Though they would still be run by school districts and subject to their collective bargaining agreements, the innovation schools would, in other ways, function a lot like charter schools.  They would be exempt from most of the state laws that make up the state’s education code. and have the same flexibility charter schools enjoy under the state’s class size limits. In exchange for the greater freedom, they would have to enter performance contracts with the state Board of Education.

The legislation ultimately approved by Gov. Rick Scott was also designed to help districts experiment with blended learning. Each innovation school will have to use a system such as the “flex model” or the “flipped classroom,” in which students receive a portion of their instruction through a virtual education system, and a portion in-person from their teacher.
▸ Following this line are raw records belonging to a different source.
(** * svelte-otel-app: the infinite canvas core

    A shallow embedding of the viewport transform, the culling test, the
    debounced fetch, the widget store merge and the mock network service:
    [src/lib/components/InfiniteCanvas.svelte], [src/lib/MockApiService.ts],
    [src/lib/stores.ts], [src/lib/types.ts], [src/routes/+page.svelte] and
    the web-vitals callback of [src/lib/tracing.ts].

    - JavaScript numbers are exact rationals ([Q]), so results about
      arithmetic hold up to floating-point rounding.  Module [F64] repeats the
      pan update, the wheel arithmetic and the culling test on IEEE 754
      binary64 numbers, the arithmetic the browser runs, for the inputs where
      rounding or the exact value matters.
    - [renderedAt] is the transform of the markup: where the canvas draws a
      world point.  The handlers convert with [world = screen / zoom - pan],
      the markup draws with [screen = world * zoom + pan].
    - [Math.random] is a stream of samples threaded through a state monad;
      [Number.prototype.toString(36)] is a parameter.
    - Arrays are values by reference in a heap, so that "the same array" can
      be told from "an equal array".
    - The event loop is a step function on the application state: stores,
      component variables, pending timeouts and pending promises.  Time is
      not modelled: a pending timeout or promise may fire at any turn.
    - Console logging and tracing spans have no effect on the state and are
      left out; [fetchInitialWidgets] of the page is never called. *)

From Stdlib Require Import QArith Qround Lqa.
From Stdlib Require Import PrimFloat Ascii.
From stdpp Require Import gmap strings list pretty.

Open Scope Q_scope.

(** ** Numbers *)

(** [a < b] on JavaScript numbers, as a boolean. *)
Definition Qlt_bool (a b : Q) : bool := negb (Qle_bool b a).

(** [Math.max] and [Math.min]. *)
Definition Math_max (a b : Q) : Q := if Qle_bool a b then b else a.
Definition Math_min (a b : Q) : Q := if Qle_bool a b then a else b.

(** [Math.floor(r * n)] used as an array index. *)
Definition floorIndex (r : Q) (n : nat) : nat := Z.to_nat (Qfloor (r * inject_Z (Z.of_nat n))).

(** ** src/lib/types.ts *)

Record WidgetData := mkWidget {
  id : string;
  title : string;
  content : string;
  x : Q;
  y : Q
}.

Record CanvasTransform := mkTransform {
  panX : Q;
  panY : Q;
  zoom : Q
}.
(** * Texas data pipeline: the crawler scripts, embedded and verified

    The development follows the two Node.js scripts of the repository:
    - [texas_data_crawler.js]  (class [CDPBrowser], class [TexasDataCrawler]);
    - the multi-source crawler (class [CDPBrowser], class
      [TexasMultiSourceCrawler], table [TEXAS_DATA_SOURCES]).

    JavaScript values that come out of [JSON.parse] are modelled by the
    inductive type [JS.value]; [undefined] is [None] in [option JS.value].
    Numbers that the scripts count with (correlation ids, view counts,
    string lengths) are integers and are modelled in [Z].  Strings are
    Rocq strings; [toLowerCase] is modelled on the ASCII letters, which is
    where all the keywords of the scripts live. *)

From stdpp Require Import gmap strings list fin_maps.
From Stdlib Require Import ZArith QArith Qround Lqa Ascii String List Lia Bool DecimalString.
Import ListNotations.
Local Open Scope Z_scope.
Set Warnings "-register-all".

(* ===================================================================== *)
(** ** JavaScript values and the few primitives the scripts rely on *)
(* ===================================================================== *)

Module JS.

(** The result of [JSON.parse]. *)
Inductive value : Type :=
| Null
| Bool (b : bool)
| Num (n : Z)
| Str (s : string)
| Arr (items : list value)
| Obj (members : list (string * value)).

(** Exceptions that the modelled code can raise. *)
Inductive exn : Type :=
| SyntaxError          (* JSON.parse on a text that is not JSON *)
| TypeError            (* property access on null; an address that https.get refuses *)
| NetworkError (message : string).

(** Own property of an object literal; a later member with the same key
    overrides an earlier one, as in [JSON.parse]. *)
Definition member (key : string) (members : list (string * value)) : option value :=
  fold_left (fun acc kv => if String.eqb (fst kv) key then Some (snd kv) else acc)
            members None.

(** [v.key] for the keys the scripts read ([id], [result], [value]):
    a [TypeError] on [null], [undefined] on primitives and arrays. *)
Definition prop (v : value) (key : string) : exn + option value :=
  match v with
  | Null => inl TypeError
  | Obj ms => inr (member key ms)
  | _ => inr None
  end.

(** [o?.key]: optional chaining short-circuits on [undefined] and [null]. *)
Definition opt_prop (o : option value) (key : string) : option value :=
  match o with
  | None | Some Null => None
  | Some (Obj ms) => member key ms
  | Some _ => None
  end.

(** ToBoolean. *)
Definition truthy (o : option value) : bool :=
  match o with
  | None | Some Null => false
  | Some (Bool b) => b
  | Some (Num n) => negb (n =? 0)
  | Some (Str s) => negb (String.eqb s EmptyString)
  | Some (Arr _) | Some (Obj _) => true
  end.

(** [a || b] where [b] is a defined value. *)
Definition or_else (a : option value) (b : value) : value :=
  match a with
  | Some v => if truthy a then v else b
  | None => b
  end.

End JS.

(* ===================================================================== *)
(** ** class CDPBrowser (identical in both scripts) *)
(* ===================================================================== *)

Module CDP.
Import JS.

(** The envelope [{id, method, params}] that [send] writes to the socket. *)
Record request : Type := { req_id : Z; req_method : string; req_params : value }.

(** A promise created by [send] is named by its allocation index; its
    cell holds [None] while it is pending and [Some v] once resolved.
    [this.id] is a JavaScript number; it counts the commands of one
    connection and is exact on every integer such a counter can reach
    (below 2^53), so it is modelled in [Z]. *)
Record CDPBrowser : Type := {
  id : Z;                          (* this.id *)
  pending : gmap Z nat;            (* this.pending : id -> resolver of a promise *)
  wire : list request;             (* what ws.send has transmitted, oldest first *)
  promises : list (option value)   (* the promises handed out by send *)
}.

(** [constructor] followed by a successful [connect]. *)
Definition connected : CDPBrowser :=
  {| id := 1; pending := ∅; wire := []; promises := [] |}.

(** Calling the resolver of promise [h]: only a pending promise changes. *)
Definition resolve (ps : list (option value)) (h : nat) (v : value) : list (option value) :=
  match ps !! h with
  | Some None => <[h := Some v]> ps
  | _ => ps
  end.

(** [send(method, params)]: returns the promise and the new state. *)
Definition send (st : CDPBrowser) (method : string) (params : value) : nat * CDPBrowser :=
  let mid := id st in
  let h := length (promises st) in
  (h, {| id := mid + 1;
         pending := <[mid := h]> (pending st);
         wire := wire st ++ [{| req_id := mid; req_method := method; req_params := params |}];
         promises := promises st ++ [None] |}).

(** [this.pending.has(msg.id)]: Map keys are the numbers stored by
    [send]; any other kind of value is not a key. *)
Definition pending_get (st : CDPBrowser) (idv : option value) : option nat :=
  match idv with
  | Some (Num k) => pending st !! k
  | _ => None
  end.

Definition pending_delete (st : CDPBrowser) (idv : option value) : gmap Z nat :=
  match idv with
  | Some (Num k) => delete k (pending st)
  | _ => pending st
  end.

(** [msg.result || msg] *)
Definition payload (msg : value) : value :=
  match prop msg "result" with
  | inr r => or_else r msg
  | inl _ => msg
  end.

(** What happens to one client: calls of [send] and incoming frames. *)
Inductive event : Type :=
| Send (method : string) (params : value)
| Message (data : string).

Section Handler.
(** [JSON.parse]; [None] stands for the [SyntaxError] it throws. *)
Variable JSON_parse : string -> option value.

(** The [onmessage] handler installed by [connect]. *)
Definition onmessage (st : CDPBrowser) (data : string) : exn + CDPBrowser :=
  match JSON_parse data with
  | None => inl SyntaxError
  | Some msg =>
      match prop msg "id" with
      | inl e => inl e
      | inr idv =>
          if truthy idv then
            match pending_get st idv with
            | Some h =>
                inr {| id := id st;
                       pending := pending_delete st idv;
                       wire := wire st;
                       promises := resolve (promises st) h (payload msg) |}
            | None => inr st
            end
          else inr st
      end
  end.

Definition step (st : CDPBrowser) (ev : event) : exn + CDPBrowser :=
  match ev with
  | Send m p => inr (snd (send st m p))
  | Message d => onmessage st d
  end.

(** A run stops at the first exception that leaves a handler: Node
    reports an exception thrown by an event listener as uncaught, which
    ends the process. *)
Fixpoint run (st : CDPBrowser) (evs : list event) : exn + CDPBrowser :=
  match evs with
  | [] => inr st
  | ev :: rest =>
      match step st ev with
      | inl e => inl e
      | inr st' => run st' rest
      end
  end.

End Handler.

(** [evaluate(expression)] first calls [send('Runtime.evaluate', {expression})]. *)
Definition evaluate (st : CDPBrowser) (expression : string) : nat * CDPBrowser :=
  send st "Runtime.evaluate" (Obj [("expression"%string, Str expression)]).

(** ... and, once the promise of [send] is resolved with [result], returns
    [result.result?.value]. *)
Definition evaluate_return (result : value) : exn + option value :=
  match prop result "result" with
  | inl e => inl e
  | inr r => inr (opt_prop r "value")
  end.

(** The state of the promise returned by [evaluate]: [None] while the
    promise of [send] is pending. *)
Definition evaluate_promise (st : CDPBrowser) (h : nat) : option (exn + option value) :=
  match promises st !! h with
  | Some (Some result) => Some (evaluate_return result)
  | _ => None
  end.

End CDP.

(* ===================================================================== *)
(** ** Text: template literals, toLowerCase, includes, join, toFixed *)
(* ===================================================================== *)

Module Text.
Local Open Scope string_scope.

(** [c.toLowerCase()] on one ASCII character. *)
Definition lower_char (c : ascii) : ascii :=
  let n := nat_of_ascii c in
  if ((65 <=? n) && (n <=? 90))%nat then ascii_of_nat (n + 32) else c.

(** [s.toLowerCase()] *)
Fixpoint toLowerCase (s : string) : string :=
  match s with
  | EmptyString => EmptyString
  | String c rest => String (lower_char c) (toLowerCase rest)
  end.

(** [s.startsWith(p)] *)
Fixpoint startsWith (s p : string) {struct p} : bool :=
  match p, s with
  | EmptyString, _ => true
  | String _ _, EmptyString => false
  | String a p', String b s' => Ascii.eqb a b && startsWith s' p'
  end.

(** [text.includes(kw)] *)
Fixpoint includes (text kw : string) : bool :=
  startsWith text kw ||
  match text with
  | EmptyString => false
  | String _ rest => includes rest kw
  end.

(** [list.join(sep)] *)
Definition join (sep : string) (l : list string) : string := String.concat sep l.

(** [`${n}`] for an integer. *)
Definition show_Z (n : Z) : string := NilZero.string_of_int (Z.to_int n).

(** [s.length] *)
Definition length (s : string) : Z := Z.of_nat (String.length s).

End Text.

(* ===================================================================== *)
(** ** Numbers that are not integers: quotients and toFixed *)
(* ===================================================================== *)

Module Number.
Local Open Scope string_scope.

(** The value of [a / b * 100] for integers [a], [b]; the quotient of
    the source is a double, here it is the exact rational. *)
Inductive number : Type :=
| NaN
| Infinity (negative : bool)
| Fin (q : Q).

(** [a / b] on integers. *)
Definition div (a b : Z) : number :=
  if (b =? 0)%Z then
    (if (a =? 0)%Z then NaN else Infinity (a <? 0)%Z)
  else Fin (Qred (inject_Z a / inject_Z b)).

(** [x * k] for an integer [k > 0]. *)
Definition scale (x : number) (k : Z) : number :=
  match x with
  | Fin q => Fin (Qred (q * inject_Z k))
  | other => other
  end.

(** [q.toFixed(1)] for [q >= 0]: the integer [n] with [n / 10] closest
    to [q], the larger one on a tie. *)
Definition tenths (q : Q) : Z := Qfloor (q * inject_Z 10 + (1 # 2)).

Definition toFixed1 (x : number) : string :=
  match x with
  | NaN => "NaN"
  | Infinity false => "Infinity"
  | Infinity true => "-Infinity"
  | Fin q =>
      let n := tenths q in
      Text.show_Z (n / 10) ++ "." ++ Text.show_Z (n mod 10)
  end.

End Number.

(* ===================================================================== *)
(** ** The catalog API and the probes, as the scripts see them *)
(* ===================================================================== *)

Module Net.
Import JS.

(** One object of the listing returned by [/api/views.json]; every field
    but [id] and [name] may be missing. *)
Record item : Type := {
  item_id : string;
  item_name : string;
  item_description : option string;
  item_category : option string;
  item_tags : option (list string);
  item_viewCount : option Z;
  item_downloadCount : option Z;
  item_createdAt : option Z;
  item_rowsUpdatedAt : option Z;
  item_displayType : option string
}.

(** [d.f || ''] and [d.f || []] and [d.f || 0] *)
Definition or_empty (o : option string) : string :=
  match o with
  | Some s => s
  | None => EmptyString
  end.

Definition or_nil (o : option (list string)) : list string :=
  match o with
  | Some l => l
  | None => []
  end.

Definition or_zero (o : option Z) : Z :=
  match o with
  | Some n => n
  | None => 0
  end.

(** The promise returned by [fetchJSON(url)], settled: rejected with the
    transport or parse error, or resolved with the parsed listing. *)
Definition fetched (A : Type) : Type := (exn + A)%type.

(** What an [https.get] request emits first. *)
Inductive http_event : Type :=
| Response (statusCode : Z)
| ErrorEvent (message : string).

(** One call of [https.get(url, callback)].  The call itself throws, and
    no request is made, when the address is not a URL or is a URL of
    another scheme than https; otherwise the request is made and emits its
    events, in order. *)
Inductive get_outcome : Type :=
| Throws (e : exn)
| Emits (events : list http_event).

(** A promise: pending, fulfilled or rejected. *)
Inductive promise (A : Type) : Type :=
| Pending
| Fulfilled (v : A)
| Rejected (e : exn).
Arguments Pending {A}.
Arguments Fulfilled {A} v.
Arguments Rejected {A} e.

End Net.

(* ===================================================================== *)
(** ** The three buckets filled by [filterLegalDatasets] *)
(* ===================================================================== *)

Module Buckets.

Inductive category : Type := Law | News | Attorney.
(** * anipaca-proxy: the playlist rewriter and the request relay

    A shallow embedding of [api/proxy.ts]: the header policy resolver
    [getDomainHeaders], the playlist rewriter [processM3U8] and the request
    handler, and of the small relay that follows them in the same source
    unit.  The two JavaScript siblings in [api/proxy.js] carry the same
    resolver loop and the same rewriter, character for character; their
    handlers and the longer domain table of the second are embedded after
    the TypeScript ones and compared with them.

    Strings.  A JavaScript string is modelled by the bytes of its UTF-8
    encoding, as a Stdlib [string].  Every string the rewriter meets is
    well formed: the playlist text is produced by [response.text()], the
    proxy base from the [Host] header and the target from the decoded query
    string.  On well-formed strings the byte view and the code-unit view of
    [startsWith], [includes], [split], [trim], the [URI=] regular expression
    and [encodeURIComponent] coincide.

    Runtime.  [new URL(input, base)] and [fetch] belong to the JavaScript
    runtime, not to this repository.  They are parameters of the model
    (Section variables); every theorem holds for every runtime.  *)

From Stdlib Require Import String Ascii ZArith NArith Lia List Bool.
From stdpp Require Import base option gmap strings.
(** X8: [echo] returns its argument, whatever string it is, and raises its
    [TypeError] on everything else. *)
Theorem echo_strings (message : value) :
  (forall r, echo message = Ok r <-> isinstance_str message = true /\ r = message)
  /\ (forall e, echo message = Raise e <->
                isinstance_str message = false
                /\ e = TypeError "'message' must be a string").
Proof.
  unfold echo. destruct (isinstance_str message); cbn [negb]; split.
  - intros r. split; [intros [= <-]; auto | now intros [_ ->]].
  - intros e. split; [discriminate | intros [H _]; discriminate H].
  - intros r. split; [discriminate | intros [H _]; discriminate H].
  - intros e. split; [intros [= <-]; auto | now intros [_ ->]].
Qed.

(** X9: the registry holds the three functions under their names, and nothing
    else; none of them is a coroutine function. *)
Theorem registry_names (action : string) :
  (lookup action FUNCTION_REGISTRY <> None
   <-> action = "add_numbers" \/ action = "multiply_numbers" \/ action = "echo")
  /\ synchronous FUNCTION_REGISTRY.
Proof.
  split; [|repeat constructor].
  unfold FUNCTION_REGISTRY. cbn [lookup].
  destruct (String.eqb_spec action "add_numbers") as [-> | H1];
    [split; [auto | discriminate]|].
  destruct (String.eqb_spec action "multiply_numbers") as [-> | H2];
    [split; [auto | discriminate]|].
  destruct (String.eqb_spec action "echo") as [-> | H3];
    [split; [auto | discriminate]|].
  split; [intros H; now destruct H | intros [H | [H | H]]; contradiction].
Qed.

Lemma bind_keywords_raises (name : string) (parameters : list string)
      (kwargs : dict) (e : exn) :
  bind_keywords name parameters kwargs = Raise e ->
  exists msg, e = TypeError msg.
Proof.
  unfold bind_keywords.
  destruct (find _ (keys kwargs)); [intros [= <-]; eauto|].
  destruct (filter _ parameters); [discriminate | intros [= <-]; eauto].
Qed.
To participate in the new option, a district must have been rated A or B in each of the past three school years. Last year’s tumbling school grades shrank the potential pool, leaving 21 districts that meet that requirement.

Nearly half of those districts may not be eligible for other reasons. Districts looking to start innovation schools must have either 5 percent of their students enrolled in charter schools, or a fifth of their students enrolled in schools of choice.

An analysis of enrollment surveys and district grades showed 10 school districts would have qualified based on data from the 2012-13 school year. Two of those – Miami-Dade and Palm Beach – have started other experiments with blended learning in collaboration with Florida Virtual School.